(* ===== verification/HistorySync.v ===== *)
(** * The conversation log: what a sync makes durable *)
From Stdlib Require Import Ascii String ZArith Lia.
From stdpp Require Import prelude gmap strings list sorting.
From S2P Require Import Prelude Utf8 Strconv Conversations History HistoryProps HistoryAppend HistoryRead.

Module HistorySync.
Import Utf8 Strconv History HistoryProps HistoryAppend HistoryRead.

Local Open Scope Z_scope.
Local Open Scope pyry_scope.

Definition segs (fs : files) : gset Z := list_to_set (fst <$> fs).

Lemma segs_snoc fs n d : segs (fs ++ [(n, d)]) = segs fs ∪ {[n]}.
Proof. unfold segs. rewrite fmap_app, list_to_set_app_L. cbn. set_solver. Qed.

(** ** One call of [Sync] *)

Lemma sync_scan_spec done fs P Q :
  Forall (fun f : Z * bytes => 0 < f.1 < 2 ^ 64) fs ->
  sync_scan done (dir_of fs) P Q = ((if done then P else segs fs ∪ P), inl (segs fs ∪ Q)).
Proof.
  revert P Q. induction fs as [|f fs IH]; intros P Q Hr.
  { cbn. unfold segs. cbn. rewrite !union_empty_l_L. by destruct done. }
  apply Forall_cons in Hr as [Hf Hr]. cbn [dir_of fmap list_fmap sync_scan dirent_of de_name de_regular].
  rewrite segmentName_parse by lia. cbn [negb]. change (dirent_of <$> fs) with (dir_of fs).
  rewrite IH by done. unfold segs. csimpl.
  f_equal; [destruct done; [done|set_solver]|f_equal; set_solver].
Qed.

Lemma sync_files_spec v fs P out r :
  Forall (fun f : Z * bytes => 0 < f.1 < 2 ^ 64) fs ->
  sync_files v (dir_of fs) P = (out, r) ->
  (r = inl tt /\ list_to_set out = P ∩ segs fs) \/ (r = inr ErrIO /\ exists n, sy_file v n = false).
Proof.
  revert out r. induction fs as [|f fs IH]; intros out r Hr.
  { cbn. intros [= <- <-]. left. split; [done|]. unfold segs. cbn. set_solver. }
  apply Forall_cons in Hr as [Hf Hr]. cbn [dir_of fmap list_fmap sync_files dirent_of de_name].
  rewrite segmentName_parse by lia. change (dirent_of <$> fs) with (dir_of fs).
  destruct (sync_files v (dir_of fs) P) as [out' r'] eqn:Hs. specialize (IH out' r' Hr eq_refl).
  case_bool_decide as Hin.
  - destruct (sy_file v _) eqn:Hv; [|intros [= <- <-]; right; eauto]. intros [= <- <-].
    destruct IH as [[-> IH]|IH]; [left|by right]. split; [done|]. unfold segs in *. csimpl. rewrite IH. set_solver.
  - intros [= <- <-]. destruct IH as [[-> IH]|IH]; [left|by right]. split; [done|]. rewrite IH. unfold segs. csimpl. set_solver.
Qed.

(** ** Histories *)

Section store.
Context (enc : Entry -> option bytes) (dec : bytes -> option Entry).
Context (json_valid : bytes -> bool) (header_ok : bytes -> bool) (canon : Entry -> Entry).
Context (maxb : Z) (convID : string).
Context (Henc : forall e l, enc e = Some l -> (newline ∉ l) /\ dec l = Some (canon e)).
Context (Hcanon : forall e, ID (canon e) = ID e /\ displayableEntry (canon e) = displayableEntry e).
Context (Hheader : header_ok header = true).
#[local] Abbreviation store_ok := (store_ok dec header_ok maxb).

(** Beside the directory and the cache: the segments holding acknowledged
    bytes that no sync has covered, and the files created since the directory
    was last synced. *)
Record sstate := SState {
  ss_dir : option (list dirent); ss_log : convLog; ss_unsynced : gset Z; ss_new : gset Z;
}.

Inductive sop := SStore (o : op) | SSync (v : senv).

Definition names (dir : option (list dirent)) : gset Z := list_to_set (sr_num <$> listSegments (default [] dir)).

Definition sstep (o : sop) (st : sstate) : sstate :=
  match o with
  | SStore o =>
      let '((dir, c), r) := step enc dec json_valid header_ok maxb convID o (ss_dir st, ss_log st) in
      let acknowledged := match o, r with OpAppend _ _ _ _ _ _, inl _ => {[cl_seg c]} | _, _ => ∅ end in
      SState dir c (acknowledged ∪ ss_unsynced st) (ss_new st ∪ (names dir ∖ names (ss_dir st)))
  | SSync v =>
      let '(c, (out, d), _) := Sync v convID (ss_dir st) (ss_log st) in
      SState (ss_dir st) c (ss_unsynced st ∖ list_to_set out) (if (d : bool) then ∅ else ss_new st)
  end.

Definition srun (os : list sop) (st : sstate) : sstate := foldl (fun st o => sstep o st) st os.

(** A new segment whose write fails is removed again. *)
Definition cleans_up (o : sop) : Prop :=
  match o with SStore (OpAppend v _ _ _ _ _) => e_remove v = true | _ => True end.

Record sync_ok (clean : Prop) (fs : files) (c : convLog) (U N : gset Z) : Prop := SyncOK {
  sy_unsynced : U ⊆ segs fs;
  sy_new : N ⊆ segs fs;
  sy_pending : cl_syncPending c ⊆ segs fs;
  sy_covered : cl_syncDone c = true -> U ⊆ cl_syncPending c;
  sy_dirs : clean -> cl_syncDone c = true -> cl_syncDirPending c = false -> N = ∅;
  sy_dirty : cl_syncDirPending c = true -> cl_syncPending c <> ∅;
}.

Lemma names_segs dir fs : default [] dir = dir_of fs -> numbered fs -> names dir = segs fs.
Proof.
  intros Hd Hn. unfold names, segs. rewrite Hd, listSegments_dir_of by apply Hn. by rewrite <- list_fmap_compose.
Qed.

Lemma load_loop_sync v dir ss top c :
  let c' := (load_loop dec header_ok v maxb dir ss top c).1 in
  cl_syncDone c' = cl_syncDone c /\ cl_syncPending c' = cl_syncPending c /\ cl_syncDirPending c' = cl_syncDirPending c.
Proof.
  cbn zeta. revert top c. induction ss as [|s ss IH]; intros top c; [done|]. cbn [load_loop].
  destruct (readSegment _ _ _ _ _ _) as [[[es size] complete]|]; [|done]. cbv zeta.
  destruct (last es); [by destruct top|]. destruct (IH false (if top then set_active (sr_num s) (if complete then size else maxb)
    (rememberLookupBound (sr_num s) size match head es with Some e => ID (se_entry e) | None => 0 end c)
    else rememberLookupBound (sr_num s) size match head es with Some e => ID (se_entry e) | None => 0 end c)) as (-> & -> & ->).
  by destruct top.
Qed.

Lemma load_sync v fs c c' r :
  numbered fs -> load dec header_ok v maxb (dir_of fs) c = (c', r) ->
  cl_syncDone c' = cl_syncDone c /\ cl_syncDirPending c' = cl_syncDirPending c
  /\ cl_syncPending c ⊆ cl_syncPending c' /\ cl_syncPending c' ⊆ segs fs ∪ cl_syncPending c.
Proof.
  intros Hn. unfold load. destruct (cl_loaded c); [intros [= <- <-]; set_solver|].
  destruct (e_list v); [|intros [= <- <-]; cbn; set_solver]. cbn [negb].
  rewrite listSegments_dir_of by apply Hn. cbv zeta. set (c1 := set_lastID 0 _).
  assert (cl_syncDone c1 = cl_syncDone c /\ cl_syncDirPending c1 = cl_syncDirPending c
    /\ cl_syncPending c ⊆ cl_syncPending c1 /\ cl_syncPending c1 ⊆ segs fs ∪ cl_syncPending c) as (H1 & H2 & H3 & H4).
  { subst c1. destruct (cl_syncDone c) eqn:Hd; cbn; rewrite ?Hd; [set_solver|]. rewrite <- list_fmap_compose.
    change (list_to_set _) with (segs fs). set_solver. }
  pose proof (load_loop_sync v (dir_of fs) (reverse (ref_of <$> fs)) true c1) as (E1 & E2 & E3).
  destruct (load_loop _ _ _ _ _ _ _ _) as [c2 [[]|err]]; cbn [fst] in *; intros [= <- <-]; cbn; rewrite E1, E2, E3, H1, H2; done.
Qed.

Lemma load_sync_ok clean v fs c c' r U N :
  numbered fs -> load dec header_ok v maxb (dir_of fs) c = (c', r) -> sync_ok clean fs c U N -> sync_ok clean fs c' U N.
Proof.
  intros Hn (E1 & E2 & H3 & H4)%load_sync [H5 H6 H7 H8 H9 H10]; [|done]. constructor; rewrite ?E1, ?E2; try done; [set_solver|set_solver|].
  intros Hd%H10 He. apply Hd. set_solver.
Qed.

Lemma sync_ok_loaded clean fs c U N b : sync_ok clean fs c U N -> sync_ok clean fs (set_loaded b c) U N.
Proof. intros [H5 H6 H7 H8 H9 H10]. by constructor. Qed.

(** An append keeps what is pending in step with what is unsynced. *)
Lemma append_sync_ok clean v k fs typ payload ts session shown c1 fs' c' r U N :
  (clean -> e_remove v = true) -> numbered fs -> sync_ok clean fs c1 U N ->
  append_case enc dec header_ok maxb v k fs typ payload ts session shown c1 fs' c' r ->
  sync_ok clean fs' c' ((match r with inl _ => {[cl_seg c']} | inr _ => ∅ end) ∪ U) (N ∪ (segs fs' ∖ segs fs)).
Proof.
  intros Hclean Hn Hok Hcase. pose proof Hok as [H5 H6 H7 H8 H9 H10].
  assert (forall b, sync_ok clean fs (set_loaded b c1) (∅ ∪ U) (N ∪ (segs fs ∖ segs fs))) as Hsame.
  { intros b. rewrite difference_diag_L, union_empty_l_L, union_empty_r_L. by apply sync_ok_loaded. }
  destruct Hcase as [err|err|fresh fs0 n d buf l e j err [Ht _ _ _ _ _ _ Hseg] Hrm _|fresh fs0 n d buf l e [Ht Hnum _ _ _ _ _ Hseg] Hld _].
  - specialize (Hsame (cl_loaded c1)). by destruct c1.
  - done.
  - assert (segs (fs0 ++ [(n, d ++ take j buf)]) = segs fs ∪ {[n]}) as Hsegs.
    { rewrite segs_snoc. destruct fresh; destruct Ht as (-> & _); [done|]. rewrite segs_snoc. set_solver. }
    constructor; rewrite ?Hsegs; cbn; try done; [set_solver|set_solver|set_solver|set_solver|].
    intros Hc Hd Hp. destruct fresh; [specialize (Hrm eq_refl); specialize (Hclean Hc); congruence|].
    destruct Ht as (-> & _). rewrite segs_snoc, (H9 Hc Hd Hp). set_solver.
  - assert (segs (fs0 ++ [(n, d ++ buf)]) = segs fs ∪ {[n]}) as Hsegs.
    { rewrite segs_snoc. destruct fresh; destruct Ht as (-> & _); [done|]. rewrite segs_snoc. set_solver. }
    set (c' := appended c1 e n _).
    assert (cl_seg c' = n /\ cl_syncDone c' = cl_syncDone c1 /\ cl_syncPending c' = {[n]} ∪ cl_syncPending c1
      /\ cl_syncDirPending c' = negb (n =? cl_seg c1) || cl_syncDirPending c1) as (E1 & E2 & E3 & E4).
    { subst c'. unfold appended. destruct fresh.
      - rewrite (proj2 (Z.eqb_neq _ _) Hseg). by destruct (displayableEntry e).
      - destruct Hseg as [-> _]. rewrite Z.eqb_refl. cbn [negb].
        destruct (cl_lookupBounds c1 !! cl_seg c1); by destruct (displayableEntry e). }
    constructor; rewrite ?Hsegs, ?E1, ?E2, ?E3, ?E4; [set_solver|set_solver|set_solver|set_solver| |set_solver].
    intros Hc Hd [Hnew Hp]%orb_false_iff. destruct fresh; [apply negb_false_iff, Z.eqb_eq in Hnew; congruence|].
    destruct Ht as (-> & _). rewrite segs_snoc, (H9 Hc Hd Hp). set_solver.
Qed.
════
Go through the material above and copy each line that holds the string "OpAppend".

Response for this exercise.
      let acknowledged := match o, r with OpAppend _ _ _ _ _ _, inl _ => {[cl_seg c]} | _, _ => ∅ end in
  match o with SStore (OpAppend v _ _ _ _ _) => e_remove v = true | _ => True end.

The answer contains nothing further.